Many had labeled Walker as a lackluster father – from his own father to his brother to his wife. His style of parenting had been laissez-faire at best, and aside from his son's current position on the rooftop, Walker thought Taylor had turned out normal enough.

"Am I supposed to talk you down?" he asked frankly. "I'm not going to try because you won't listen anyway, but for the sake of your mother's temper, I'm just going to put it out there. And how did you get up there in the first place? I don't see a ladder anywhere."

"Crawled up the drain pipe," Taylor answered matter-of-factly. "That structure is a lot flimsier than I remember. Kind of wobbled a bit when I got onto it, and look, Dad, I'll be fine." Taylor tossed his head and glanced back up to the tree line. His hair had grown much longer, and Taylor's silhouette could have easily been mistaken for one of a very flat-chested woman.

"All right. You just look like an ass up there, I want you to know."

"I know." Taylor shifted his weight.  "Hey, what's for lunch?"

"Whatever they brought for the funeral. The fridge will be stocked for weeks."

"Eh, really? Another funeral?" Taylor grabbed himself again. "That didn't take long."

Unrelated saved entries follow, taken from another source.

(* ===== verification/SseFacts.v ===== *)
(** The frames of a stream of server-sent events do not depend on how its bytes arrive. *)
From stdpp Require Import base list strings.
From Stdlib Require Import ZArith Lia Ascii.
From S2P Require Import Prelude Text Utf8 JsonText Sse.

(** ** Decoding *)

(** One step of the two decoders. *)
Definition utf8_text_step (text : string → string) (s : string) : string :=
  match s with
  | "" => ""
  | String a s1 =>
      let n := code a in
      if (n <? 128)%N then String a (text s1)
      else if in_range 194 223 n then
        match s1 with
        | String b s2 =>
            if continuation b then String a (String b (text s2)) else replacement +:+ text s1
        | "" => replacement
        end
      else if in_range 224 239 n then
        match s1 with
        | String b s2 =>
            if in_range (if (n =? 224)%N then 160 else 128) (if (n =? 237)%N then 159 else 191) (code b) then
              match s2 with
              | String c s3 =>
                  if continuation c then String a (String b (String c (text s3))) else replacement +:+ text s2
              | "" => replacement
              end
            else replacement +:+ text s1
        | "" => replacement
        end
      else if in_range 240 244 n then
        match s1 with
        | String b s2 =>
            if in_range (if (n =? 240)%N then 144 else 128) (if (n =? 244)%N then 143 else 191) (code b) then
              match s2 with
              | String c s3 =>
                  if continuation c then
                    match s3 with
                    | String d s4 =>
                        if continuation d then String a (String b (String c (String d (text s4))))
                        else replacement +:+ text s3
                    | "" => replacement
                    end
                  else replacement +:+ text s2
              | "" => replacement
              end
            else replacement +:+ text s1
        | "" => replacement
        end
      else replacement +:+ text s1
  end.
Definition decode_chunk_step (decode : string → string * string) (s : string) : string * string :=
  let emit (text : string) (r : string * string) : string * string := (text +:+ r.1, r.2) in
  match s with
  | "" => ("", "")
  | String a s1 =>
      let n := code a in
      if (n <? 128)%N then emit (String a "") (decode s1)
      else if in_range 194 223 n then
        match s1 with
        | String b s2 =>
            if continuation b then emit (String a (String b "")) (decode s2) else emit replacement (decode s1)
        | "" => ("", s)
        end
      else if in_range 224 239 n then
        match s1 with
        | String b s2 =>
            if in_range (if (n =? 224)%N then 160 else 128) (if (n =? 237)%N then 159 else 191) (code b) then
              match s2 with
              | String c s3 =>
                  if continuation c then emit (String a (String b (String c ""))) (decode s3) else emit replacement (decode s2)
              | "" => ("", s)
              end
            else emit replacement (decode s1)
        | "" => ("", s)
        end
      else if in_range 240 244 n then
        match s1 with
        | String b s2 =>
            if in_range (if (n =? 240)%N then 144 else 128) (if (n =? 244)%N then 143 else 191) (code b) then
              match s2 with
              | String c s3 =>
                  if continuation c then
                    match s3 with
                    | String d s4 =>
                        if continuation d then emit (String a (String b (String c (String d "")))) (decode s4)
                        else emit replacement (decode s3)
                    | "" => ("", s)
                    end
                  else emit replacement (decode s2)
              | "" => ("", s)
              end
            else emit replacement (decode s1)
        | "" => ("", s)
        end
      else emit replacement (decode s1)
  end.
Lemma utf8_text_eq s : utf8_text s = utf8_text_step utf8_text s.
Proof. by destruct s. Qed.
Lemma decode_chunk_eq s : decode_chunk s = decode_chunk_step decode_chunk s.
Proof. by destruct s. Qed.

(** A text that shows whether a mark stands first. *)
Definition settles_mark (out : string) : bool := (3 <=? String.length out) || match out with String a _ => negb (code a =? 239)%N | "" => false end.
(** The bytes [whole] begin with a part that makes [out], and [rest] follows. *)
Definition decodes (whole out rest : string) : Prop :=
  settles_mark out = true ∧
  String.length rest < String.length whole ∧ (∀ t, utf8_text (whole +:+ t) = out +:+ utf8_text (rest +:+ t)) ∧
  decode_chunk whole = (out +:+ (decode_chunk rest).1, (decode_chunk rest).2).

Ltac conditions := repeat match goal with H : ?x = true |- context [?x] => rewrite H | H : ?x = false |- context [?x] => rewrite H end.
Ltac decodes_as out rest :=
  left; exists out, rest; split; [first [reflexivity|unfold settles_mark; apply orb_true_iff; right; cbv beta iota; apply negb_true_iff, N.eqb_neq; repeat match goal with H : in_range _ _ _ = true |- _ => apply in_range_spec in H | H : (_ <? _)%N = true |- _ => apply N.ltb_lt in H end; lia]|split; [cbn; lia|split]];
  [let t := fresh in intros t; rewrite utf8_text_eq; generalize utf8_text; intros; cbn; conditions; reflexivity
  |rewrite decode_chunk_eq; generalize decode_chunk; intros; cbn; conditions; reflexivity].
Ltac holds := right; rewrite decode_chunk_eq; generalize decode_chunk; intros; cbn; conditions; reflexivity.

Lemma decode_first s : s = "" ∨ (∃ out rest, decodes s out rest) ∨ decode_chunk s = ("", s).
Proof.
  destruct s as [|a s1]; [by left|right]. destruct (code a <? 128)%N eqn:R0; [decodes_as (String a "") s1|].
  destruct (in_range 194 223 (code a)) eqn:R1.
  { destruct s1 as [|b s2]; [holds|]. destruct (continuation b) eqn:Cb; [decodes_as (String a (String b "")) s2|decodes_as replacement (String b s2)]. }
  destruct (in_range 224 239 (code a)) eqn:R2.
  { destruct s1 as [|b s2]; [holds|]. destruct (in_range (if (code a =? 224)%N then 160 else 128) (if (code a =? 237)%N then 159 else 191) (code b)) eqn:Cb;
      [|decodes_as replacement (String b s2)]. destruct s2 as [|c s3]; [holds|].
    destruct (continuation c) eqn:Cc; [decodes_as (String a (String b (String c ""))) s3|decodes_as replacement (String c s3)]. }
  destruct (in_range 240 244 (code a)) eqn:R3; [|decodes_as replacement s1].
  destruct s1 as [|b s2]; [holds|]. destruct (in_range (if (code a =? 240)%N then 144 else 128) (if (code a =? 244)%N then 143 else 191) (code b)) eqn:Cb;
    [|decodes_as replacement (String b s2)]. destruct s2 as [|c s3]; [holds|].
  destruct (continuation c) eqn:Cc; [|decodes_as replacement (String c s3)]. destruct s3 as [|d s4]; [holds|].
  destruct (continuation d) eqn:Cd; [decodes_as (String a (String b (String c (String d "")))) s4|decodes_as replacement (String d s4)].
Qed.

(** What a chunk gives, and what it holds back, lead to the text of the whole. *)
Lemma decode_chunk_text s : ∀ t, utf8_text (s +:+ t) = (decode_chunk s).1 +:+ utf8_text ((decode_chunk s).2 +:+ t).
Proof.
  induction s as [s IH] using string_length_ind. intros t. destruct (decode_first s) as [->|[(out & rest & _ & Hlt & Ht & Hd)|Hd]]; [done| |by rewrite Hd].
  rewrite Ht, Hd, (IH rest Hlt). cbn. by rewrite string_app_assoc.
Qed.

Lemma settles_app a b : settles_mark a = true → settles_mark (a +:+ b) = true ∧ drop_mark (a +:+ b) = drop_mark a +:+ b.
Proof.
  unfold settles_mark. destruct a as [|a1 [|a2 [|a3 a]]]; cbn; intros H; [done| | |].
  - split; [by rewrite H, orb_true_r|]. destruct b as [|b1 [|b2 b]]; try done. cbn. rewrite bool_decide_false; [done|]. intros [= -> _ _]. by vm_compute in H.
  - split; [by rewrite H, orb_true_r|]. destruct b as [|b1 b]; try done. cbn. rewrite bool_decide_false; [done|]. intros [= -> _ _]. by vm_compute in H.
  - split; [done|]. by case_bool_decide.
Qed.
Lemma decode_chunk_settles s : (decode_chunk s).1 = "" ∨ settles_mark (decode_chunk s).1 = true.
Proof.
  destruct (decode_first s) as [->|[(out & rest & Hs & _ & _ & ->)| ->]]; [by left|right|by left]. cbn. by apply settles_app.
Qed.

(** What the decoder makes of the bytes that are still to come. *)
Definition remaining (d : text_decoder) (s : string) : string :=
  let text := utf8_text (td_held d +:+ s) in if td_started d then text else drop_mark text.

Lemma decode_more_text d chunk text d' : decode_more d chunk = (text, d') → ∀ s, remaining d (chunk +:+ s) = text +:+ remaining d' s.
Proof.
  unfold decode_more, give_out, remaining. pose proof (decode_chunk_settles (td_held d +:+ chunk)) as Hm.
  pose proof (decode_chunk_text (td_held d +:+ chunk)) as Ht. destruct (decode_chunk _) as [out held]. cbn in Hm, Ht. intros [= <- <-] s. cbn.
  rewrite string_app_assoc, Ht. destruct (td_started d); [done|]. cbn. destruct Hm as [->|Hm]; [by rewrite bool_decide_true|].
  rewrite bool_decide_false by (intros ->; by vm_compute in Hm). by apply settles_app.
Qed.
Lemma decode_end_text d : decode_end d = remaining d "".
Proof. unfold decode_end, give_out, remaining. cbn. by rewrite string_app_nil_r. Qed.

(** ** Lines *)

Definition then_drain (r : list SseFrame * result sse_error (sse_state * string)) (b : string) : list SseFrame * result sse_error (sse_state * string) :=
  match r with
  | (f, Err e) => (f, Err e)
  | (f, Ok (st, line)) => let '(f', r) := drainLines st line b in (f ++ f', r)
  end.
Lemma drain_app st line a b : drainLines st line (a +:+ b) = then_drain (drainLines st line a) b.
Proof.
  induction a as [|c a IH] in st, line |- *; cbn [String.append drainLines]; [cbn; by destruct (drainLines st line b)|].
  destruct (is_newline c); [|apply IH]. destruct (on_line st line) as [[frame st']|e]; [|done]. rewrite IH.
  destruct (drainLines st' "" a) as [f [[st1 l1]|e]]; [|done]. cbn. destruct (drainLines st1 l1 b). by rewrite app_assoc.
Qed.
Lemma drain_unbroken st line a : one_line a = true → drainLines st line a = ([], Ok (st, line +:+ a)).
Proof.
  unfold one_line. induction a as [|c a IH] in line |- *; cbn; [by rewrite string_app_nil_r|]. intros [Hc Ha]%andb_true_iff.
  apply negb_true_iff in Hc. rewrite Hc, IH by done. by rewrite <- string_app_assoc.
Qed.
Lemma drain_restart st line x : one_line line = true → drainLines st "" (line +:+ x) = drainLines st line x.
Proof. intros Hl. rewrite drain_app, drain_unbroken by done. cbn. by destruct (drainLines st line x). Qed.
Lemma one_line_app a b : one_line (a +:+ b) = one_line a && one_line b.
Proof. unfold one_line. induction a as [|c a IH]; cbn; [done|]. by rewrite IH, andb_assoc. Qed.
Lemma drain_rest st line a f st' line' : drainLines st line a = (f, Ok (st', line')) → one_line line = true → one_line line' = true.
Proof.
  induction a as [|c a IH] in st, line, f |- *; cbn; [by intros [= _ _ ->]|]. destruct (is_newline c) eqn:Hc.
  - destruct (on_line st line) as [[frame st1]|]; [|done]. destruct (drainLines st1 "" a) as [f1 r1] eqn:E. intros [= _ ->] _. by eapply IH.
  - intros H Hl. eapply IH; [exact H|]. rewrite one_line_app, Hl. unfold one_line. cbn. by rewrite Hc.
Qed.
Lemma utf8_length_app a b : utf8_length (a +:+ b) = (utf8_length a + utf8_length b)%Z.
Proof. unfold utf8_length. rewrite string_length_app. lia. Qed.
Lemma utf8_length_nonneg a : (0 <= utf8_length a)%Z.
Proof. unfold utf8_length. lia. Qed.

(** A line that is too long already is refused when it ends. *)
Lemma drain_long st line x : (MAX_SSE_LINE_BYTES < utf8_length line)%Z → one_line x = false → ∃ e, drainLines st line x = ([], Err e).
Proof.
  induction x as [|c x IH] in line |- *; cbn; [done|]. intros Hlong. destruct (is_newline c) eqn:Hc; cbn.
  - intros _. unfold on_line. rewrite (proj2 (Z.ltb_lt _ _) Hlong). cbn. by eexists.
  - intros Hx. apply IH; [|exact Hx]. rewrite utf8_length_app. pose proof (utf8_length_nonneg (String c "")). lia.
Qed.

(** ** Frames *)

Definition two_newlines : string := String (ascii_of_nat 10) (String (ascii_of_nat 10) "").
Definition outcome (r : list SseFrame * result sse_error (sse_state * string)) : list SseFrame * result sse_error unit := (r.1, rmap (λ _, tt) r.2).

(** The frames of the bytes as they are: the lines of their text, one after the other. *)
Definition frames_of (bytes : string) : list SseFrame * result sse_error unit :=
  outcome (drainLines fresh_state "" (drop_mark (utf8_text bytes) +:+ two_newlines)).

Lemma concat_string_cons (s : string) l : String.concat "" (s :: l) = s +:+ String.concat "" l.
Proof. destruct l; [cbn; by rewrite string_app_nil_r|done]. Qed.

Lemma outcome_then f st line x frames : outcome (then_drain (f, Ok (st, line)) x) = (frames, Ok tt) ↔
  ∃ frames', frames = f ++ frames' ∧ outcome (drainLines st line x) = (frames', Ok tt).
Proof.
  cbn. destruct (drainLines st line x) as [f' r]. unfold outcome. cbn. split.
  - intros [= <- Hr]. exists f'. by rewrite Hr.
  - by intros (frames' & -> & [= <- ->]).
Qed.

#[local] Opaque MAX_SSE_TOTAL_BYTES MAX_SSE_LINE_BYTES.
Lemma decode_stream_spec chunks d st buffer total frames : one_line buffer = true → (total <= MAX_SSE_TOTAL_BYTES)%Z →
  decode_stream d st buffer total chunks = (frames, Ok tt) ↔
  (total + utf8_length (String.concat "" chunks) <= MAX_SSE_TOTAL_BYTES)%Z ∧
  outcome (drainLines st buffer (remaining d (String.concat "" chunks) +:+ two_newlines)) = (frames, Ok tt).
Proof.
  induction chunks as [|chunk chunks IH] in d, st, buffer, total, frames |- *; intros Hb Htotal; cbn [decode_stream].
  - rewrite decode_end_text, drain_restart by done. fold two_newlines. cbn [String.concat]. unfold outcome.
    destruct (drainLines _ _ _) as [f r]. cbn. split; [intros H; split; [change (utf8_length "") with 0%Z; lia|done]|by intros []].
  - rewrite concat_string_cons, utf8_length_app. pose proof (utf8_length_nonneg (String.concat "" chunks)).
    destruct (Z.ltb_spec MAX_SSE_TOTAL_BYTES (total + utf8_length chunk)); [split; [done|intros []; lia]|].
    destruct (decode_more d chunk) as [text d'] eqn:Hd. rewrite (decode_more_text _ _ _ _ Hd), <- string_app_assoc.
    destruct (negb (has_newline _) && _) eqn:Hpending.
    + split; [done|]. intros [_ H']. exfalso. apply andb_true_iff in Hpending as [Hn Hlong]. unfold has_newline in Hn. rewrite negb_involutive in Hn.
      apply Z.ltb_lt in Hlong. fold (one_line (buffer +:+ text)) in Hn. rewrite one_line_app in Hn. apply andb_true_iff in Hn as [_ Hn].
      rewrite drain_app, drain_unbroken in H' by done. destruct (drain_long st (buffer +:+ text) (remaining d' (String.concat "" chunks) +:+ two_newlines)) as [e He];
        [done|by rewrite one_line_app, andb_false_r|]. unfold then_drain in H'. by rewrite He in H'.
    + rewrite drain_restart, (drain_app _ _ text) by done. destruct (drainLines st buffer text) as [f [[st' buffer']|e]] eqn:He; [|by split; [|intros []]].
      apply drain_rest in He; [|done]. rewrite outcome_then. destruct (decode_stream d' st' buffer' _ chunks) as [f' r'] eqn:Hs. split.
      * intros [= <- ->]. apply IH in Hs as [Hle Hs]; [|done|lia]. split; [lia|]. by exists f'.
      * intros (Hle & frames' & -> & Hf). assert (Hs' : decode_stream d' st' buffer' (total + utf8_length chunk) chunks = (frames', Ok tt)) by (apply IH; [done|lia|split; [lia|done]]).
        rewrite Hs' in Hs. by injection Hs as -> ->.
Qed.

(** C19: the frames of a response depend on its bytes only: however they are cut into chunks, inside
    a character or a line ending as well, a response is read to its end with exactly the frames
    of its lines when it is within the limit of bytes and its lines are accepted, and not
    otherwise. *)
Theorem sse_chunks_do_not_matter chunks frames :
  decodeSseStream chunks = (frames, Ok tt) ↔
  (utf8_length (String.concat "" chunks) <= MAX_SSE_TOTAL_BYTES)%Z ∧ frames_of (String.concat "" chunks) = (frames, Ok tt).
Proof. apply (decode_stream_spec chunks fresh_decoder fresh_state "" 0); [done|by vm_compute]. Qed.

It was a valid response. Edgar had lasted only ten months after marrying Berta, and that alone was an accomplishment. Natural death or not, no man should have to meet his end in goulash.

Walker dug his hands back into his pockets. "I'll just tell your mother—"

"Diana," Taylor corrected.

"I'll just tell Diana that you're…?"

Taylor clenched his jaw. "Don't tell her anything," he instructed. "Just say I'm preoccupied. Pondering the universe. Defying mortality."

"That you're standing half-naked on the roof, face-to-face with God? Good. I'll see you tonight then. You might want to put the pants back on before too long; it's supposed to get frosty."

"Yup."

"Great. Welcome home."

Before entering the house, Walker held his breath for good luck. His son stubbornly folded his arms across his scruffy chest. When Taylor was younger, much younger, he would have protested like this when they punished him. Only then, of course, his stubbornness would have been endearing, and he would have been wearing pants.



TAYLOR HANSON'S ARRIVAL in Providence was by no means a miscalculation, as his brother had insisted. The drive from New York to North Carolina was, without a doubt, an arduous one. Twelve hours without traffic down I-95, several stops to refill the gas tank, and a bag of tomatoes swimming in Italian dressing demanded far too much planning for a mere wrong turn down the interstate. No, Taylor was far too meticulous for that. 

You see, he'd lived more than half of his life, a paltry thirteen years of it at least, by one simple philosophy: instant gratification. He was meant to live by far nobler pursuits, but one single incident in his childhood ultimately changed the trajectory of his future. We'll get to that in a moment. 

For now, let's focus on the brief history of Taylor's appearance on the roof.

On December 22, 2012, Taylor lay sprawled across the stairs of his brownstone. His extremities stretched out at unthinkable angles. Despite the chill in the morning air and the frost that had gathered on the plot of dirt next to his gate, he was clad only in a brown t-shirt and jeans, modern staples that cost him the same as last month's rent. The fly of his designer jeans was halfway down, the button undone. To a passerby it would have appeared that he had intended to remove the pants entirely, but exhaustion and, for that matter, intoxication, had taken over. The elastic band of his magenta-colored briefs was prominently displayed. He was asleep, no doubt, and had been for just over an hour; a puddle of saliva collected at the corner of his mouth and soaked through his longer hair. One of his shoes, it should be noted, dangled helplessly from the end of his foot.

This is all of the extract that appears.